The following are a few NEW New York books that caught out attention, in no particular order:
By Robin Nagle
Farrar, Strauss, and Giroux
304 pages, $28.00
From the NY Observer:
Once upon a time, in a world before the Department of Sanitation, New York City’s streets flowed with raw sewage. Slaughterhouses and farms dumped animal waste in the drinking water, and the number of yellow fever-driven deaths and exiles stretched into the tens of thousands. By the 1850s, New Yorkers were up to their necks in an accumulation of rot and bodies that became known as “corporation pudding.”
That’s the cautionary tale behind a new book out this month, Picking Up: On the Streets and Behind the Trucks With the Sanitation Workers of New York City, in which author Robin Nagle reminds readers that we ought to be a little more appreciative of the men and women who clean up after us, lest we tempt such a fate—or, God forbid, have to deal with our own trash.

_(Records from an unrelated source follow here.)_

(** X12: the command line [DistBenchStart] reports is the arguments joined
    by single blanks, with no blank after the last one; with no argument
    (or a non-positive [argc]) it is empty, and its length is the sum of the
    lengths of the arguments plus one blank between neighbours. *)
Theorem commandLine_joins (argc : Z) (argv : list string) :
  (argc ≤ 0 → commandLine argc argv = ""%string) ∧
  (Z.of_nat (length argv) = argc →
   commandLine argc argv = String.concat " " argv ∧
   String.length (commandLine argc argv)
   = (foldr (λ a n, String.length a + n) 0 argv + (length argv - 1))%nat).
Proof.
  split.
  - intros Hle. unfold commandLine. by replace (Z.to_nat argc) with 0%nat by lia.
  - intros <-. assert (commandLine (Z.of_nat (length argv)) argv
                       = String.concat " " argv) as Heq.
    { unfold commandLine. rewrite Nat2Z.id.
      by rewrite (cmdout_from argv (length argv) 0 ""). }
    split; [done|]. rewrite Heq. clear Heq.
    induction argv as [|x argv IH]; [done|].
    destruct argv as [|y argv]; [simpl; lia|].
    cbn [String.concat foldr length] in *.
    rewrite !string_length_app, IH. simpl. lia.
Qed.

(** *** heteroSetup *)

Implicit Types (h : Host) (st : Setup) (f : string → Z → Z).

Lemma string_get_Some (s : string) (n : nat) :
  is_Some (String.get n s) ↔ (n < String.length s)%nat.
Proof.
  revert n. induction s as [|x s IH]; intros n; simpl.
  - split; [by intros [? ?] | lia].
  - destruct n as [|n]; [split; [lia | eauto]|]. rewrite IH. lia.
Qed.

Lemma c_str_at_Some (s : string) (k : Z) :
  0 ≤ k → is_Some (c_str_at s k) ↔ k ≤ Z.of_nat (String.length s).
Proof.
  intros Hk. unfold c_str_at.
  destruct (Z.ltb_spec k (Z.of_nat (String.length s))) as [Hlt|Hge].
  - rewrite string_get_Some. lia.
  - destruct (Z.eqb_spec k (Z.of_nat (String.length s))) as [->|Hne].
    + split; [lia | eauto].
    + split; [by intros [? ?] | lia].
Qed.

Lemma scale_loop_entries h nn ids sf sf' :
  scale_loop h nn ids sf = Some sf' →
  ∃ new, sf' = sf ++ new ∧ length new = length ids ∧
         ∀ j i, ids !! j = Some i →
                ∃ ch, c_str_at (personality_set h) (Z.of_nat i mod nn) = Some ch ∧
                      new !! j = Some (if bool_decide (ch = "c"%char)
                                       then scalecpu h else scalegpu h).
Proof.
  revert sf. induction ids as [|i ids IH]; intros sf; simpl.
  - intros [= <-]. exists []. rewrite app_nil_r. split; [done|].
    split; [done|]. intros j i Hj. by rewrite lookup_nil in Hj.
  - destruct (c_str_at _ _) as [ch|] eqn:Hch; [|done]. simpl.
    intros (new & -> & Hlen & Hall)%IH.
    eexists (_ :: new). rewrite <- app_assoc. split; [done|].
    split; [simpl; by rewrite Hlen|].
    intros [|j] i'; simpl.
    + intros [= <-]. by exists ch.
    + apply Hall.
Qed.

Lemma c_str_at_inv (s : string) (k : Z) (ch : ascii) :
  0 ≤ k → c_str_at s k = Some ch →
  (k < Z.of_nat (String.length s) ∧ String.get (Z.to_nat k) s = Some ch) ∨
  (k = Z.of_nat (String.length s) ∧ ch = Ascii.zero).
Proof.
  intros Hk. unfold c_str_at.
  destruct (Z.ltb_spec k (Z.of_nat (String.length s))) as [Hlt|Hge];
    [by left|].
  destruct (Z.eqb_spec k (Z.of_nat (String.length s))) as [->|Hne]; [|done].
  intros [= <-]. by right.
Qed.

Lemma scale_loop_defined h nn ids sf :
  0 < nn →
  is_Some (scale_loop h nn ids sf) ↔
  Forall (λ i, Z.of_nat i mod nn ≤ Z.of_nat (String.length (personality_set h)))
         ids.
Proof.
  intros Hnn. revert sf. induction ids as [|i ids IH]; intros sf; simpl.
  - split; [constructor | eauto].
  - rewrite Forall_cons.
    rewrite <- (c_str_at_Some (personality_set h) (Z.of_nat i mod nn))
      by (apply Z.mod_pos_bound; lia).
    destruct (c_str_at _ _) as [ch|]; simpl.
    + rewrite IH. split; [by eauto | by intros [_ ?]].
    + split; [by intros [? ?] | by intros [[? ?] _]].
Qed.

Lemma indices_in_bounds (nn n len : Z) :
  0 < nn → 0 ≤ n → 0 ≤ len →
  Forall (λ i, Z.of_nat i mod nn ≤ len) (seq 0 (Z.to_nat n)) ↔
  Z.min nn n ≤ len + 1.
Proof.
  intros Hnn Hn Hlen. rewrite Forall_forall. split.
  - intros Hall. destruct (decide (Z.min nn n ≤ 0)) as [|Hpos]; [lia|].
    specialize (Hall (Z.to_nat (Z.min nn n - 1))).
    rewrite Z2Nat.id in Hall by lia.
    rewrite Z.mod_small in Hall by lia.
    assert (Z.min nn n - 1 ≤ len); [|lia].
    apply Hall, elem_of_seq. lia.
  - intros Hmin i Hi%elem_of_seq.
    pose proof (Z.mod_pos_bound (Z.of_nat i) nn Hnn) as [_ Hlt].
    pose proof (Z.mod_le (Z.of_nat i) nn) as Hle. lia.
Qed.
(** What the branches of [heteroSetup] return. *)
Lemma heteroSetup_inv f h st st' :
  heteroSetup f h st = Some st' →
  let nn := to_unsigned (defaulted h st) in
  let len := Z.of_nat (String.length (personality_set h)) in
  nn ≠ 0 ∧ num_nodes st' = defaulted h st ∧
  ((len ≠ Num h / nn ∧ personality st' = personality st ∧
    gpudevice st' = gpudevice st ∧ scaleFactor st' = scaleFactor st) ∨
   (len = Num h / nn ∧ len ≠ 0 ∧
    ∃ ch, c_str_at (personality_set h) (my_host_id h mod (Num h / nn)) = Some ch ∧
          personality st' = personalityOf ch ∧
          gpudevice st'
          = (if bool_decide (personalityOf ch = GPU_CUDA) && (gpudevice st =? -1)
             then f (personality_set h) (defaulted h st) else gpudevice st) ∧
          ((scaling h = false ∧ scaleFactor st' = scaleFactor st) ∨
           (scaling h = true ∧
            scale_loop h nn (seq 0 (Z.to_nat (Num h))) (scaleFactor st)
            = Some (scaleFactor st'))))).
Proof.
  unfold heteroSetup. fold (defaulted h st). cbv zeta.
  destruct (Z.eqb_spec (to_unsigned (defaulted h st)) 0) as [|Hnn]; [done|].
  destruct (Z.eqb_spec (Z.of_nat (String.length (personality_set h)))
              (Num h / to_unsigned (defaulted h st))) as [Hlen|Hlen].
  - destruct (Z.eqb_spec (Num h / to_unsigned (defaulted h st)) 0)
      as [|Hper]; [done|].
    destruct (c_str_at _ _) as [ch|] eqn:Hch; [|done]. simpl.
    fold (scaling h). destruct (scaling h) eqn:Hscale.
    + destruct (scale_loop _ _ _ _) as [sf|] eqn:Hloop; [|done]. simpl.
      intros [= <-]. simpl. split; [done|]. split; [done|]. right.
      split; [done|]. split; [lia|]. exists ch. eauto 10.
    + intros [= <-]. simpl. split; [done|]. split; [done|]. right.
      split; [done|]. split; [lia|]. exists ch. eauto 10.
  - intros [= <-]. simpl. split; [done|]. split; [done|]. by left.
Qed.

(** X13: [heteroSetup] never drops or rewrites what [scaleFactor] holds.
    When [pset] has the length [net.Num / num_nodes] and [scalecpu] or
    [scalegpu] exceeds 1, it appends exactly [net.Num] entries, and entry
    [i] is [scalecpu] if the character of [pset] at [i % num_nodes] is ['c']
    and [scalegpu] otherwise, also when that position is the terminating
    zero. In every other case it appends nothing. *)
Theorem heteroSetup_scaleFactor f h st st' :
  heteroSetup f h st = Some st' →
  let nn := to_unsigned (num_nodes st') in
  let len := Z.of_nat (String.length (personality_set h)) in
  ∃ new,
    scaleFactor st' = scaleFactor st ++ new ∧
    (len = Num h / nn → 1 < scalecpu h ∨ 1 < scalegpu h →
     length new = Z.to_nat (Num h) ∧
     ∀ i, (i < Z.to_nat (Num h))%nat →
          let k := Z.of_nat i mod nn in
          k ≤ len ∧
          (k < len →
           ∃ ch, String.get (Z.to_nat k) (personality_set h) = Some ch ∧
                 new !! i = Some (if bool_decide (ch = "c"%char)
                                  then scalecpu h else scalegpu h)) ∧
          (k = len → new !! i = Some (scalegpu h))) ∧
    (len ≠ Num h / nn ∨ (scalecpu h ≤ 1 ∧ scalegpu h ≤ 1) → new = []).
Proof.
  intros (Hnn & -> & [(Hlen & _ & _ & Hsf)
                     | (Hlen & _ & ch & _ & _ & _ & Hscale)])%heteroSetup_inv
    nn len; subst nn len.
  - exists []. rewrite app_nil_r. split; [done|]. split; [done|]. done.
  - destruct Hscale as [[Hoff Hsf] | [Hon Hloop]].
    + exists []. rewrite app_nil_r. split; [done|]. split; [|done].
      intros _ Hgt. unfold scaling in Hoff.
      apply orb_false_iff in Hoff as [?%Z.ltb_ge ?%Z.ltb_ge]. lia.
    + apply scale_loop_entries in Hloop as (new & Hsf & Hn & Hall).
      exists new. split; [done|]. rewrite length_seq in Hn. split.
      * intros _ _. split; [done|]. intros i Hi k. subst k.
        destruct (Hall i i) as (c & Hc & Hnew);
          [by apply lookup_seq_lt|].
        assert (0 ≤ Z.of_nat i mod to_unsigned (defaulted h st)) as Hk.
        { apply Z.mod_pos_bound.
          assert (0 ≤ to_unsigned (defaulted h st))
            by (unfold to_unsigned; apply Z.mod_pos_bound; lia).
          lia. }
        apply c_str_at_inv in Hc as [[Hlt Hget] | [Heq ->]]; [| |done].
        -- split; [lia|]. split; [|lia]. intros _. by exists c.
        -- split; [lia|]. split; [lia|]. intros _. by rewrite Hnew.
      * intros [Hne | [Hc Hg]]; [done|]. unfold scaling in Hon.
        apply orb_true_iff in Hon as [?%Z.ltb_lt | ?%Z.ltb_lt]; lia.
Qed.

For the last 12 years, Ms. Nagle, a New York University anthropology professor, has been studying and advocating for the city’s “garbage faeries,” the vital yet largely invisible work force whose labor gets noticed only when it hasn’t been done. Sanitation workers have a higher on-the-job mortality rate than any other uniformed department in the city, she writes—including police officers and firefighters—yet their duties aren’t remotely as revered.
By Carla Kaplan
576 pages, $28.9
From The Daily Beast:
When Etta Duryea, the white wife of black prizefighter Jack Johnson, killed herself in 1912, contemporary newspapers reported it as “the logical outcome for a ‘woman without a race.’” The boundaries were clear, the consequences of crossing the color line dire in the years before World War I, when American assumptions about everything from patriotism and class to gender and race were secure, bigoted, and unchallenged. But in the 1920s and ‘30s, a small but dauntless group of white women flung down a gauntlet to these assumptions, declaring their alliance with African-American culture during the height of the Harlem Renaissance.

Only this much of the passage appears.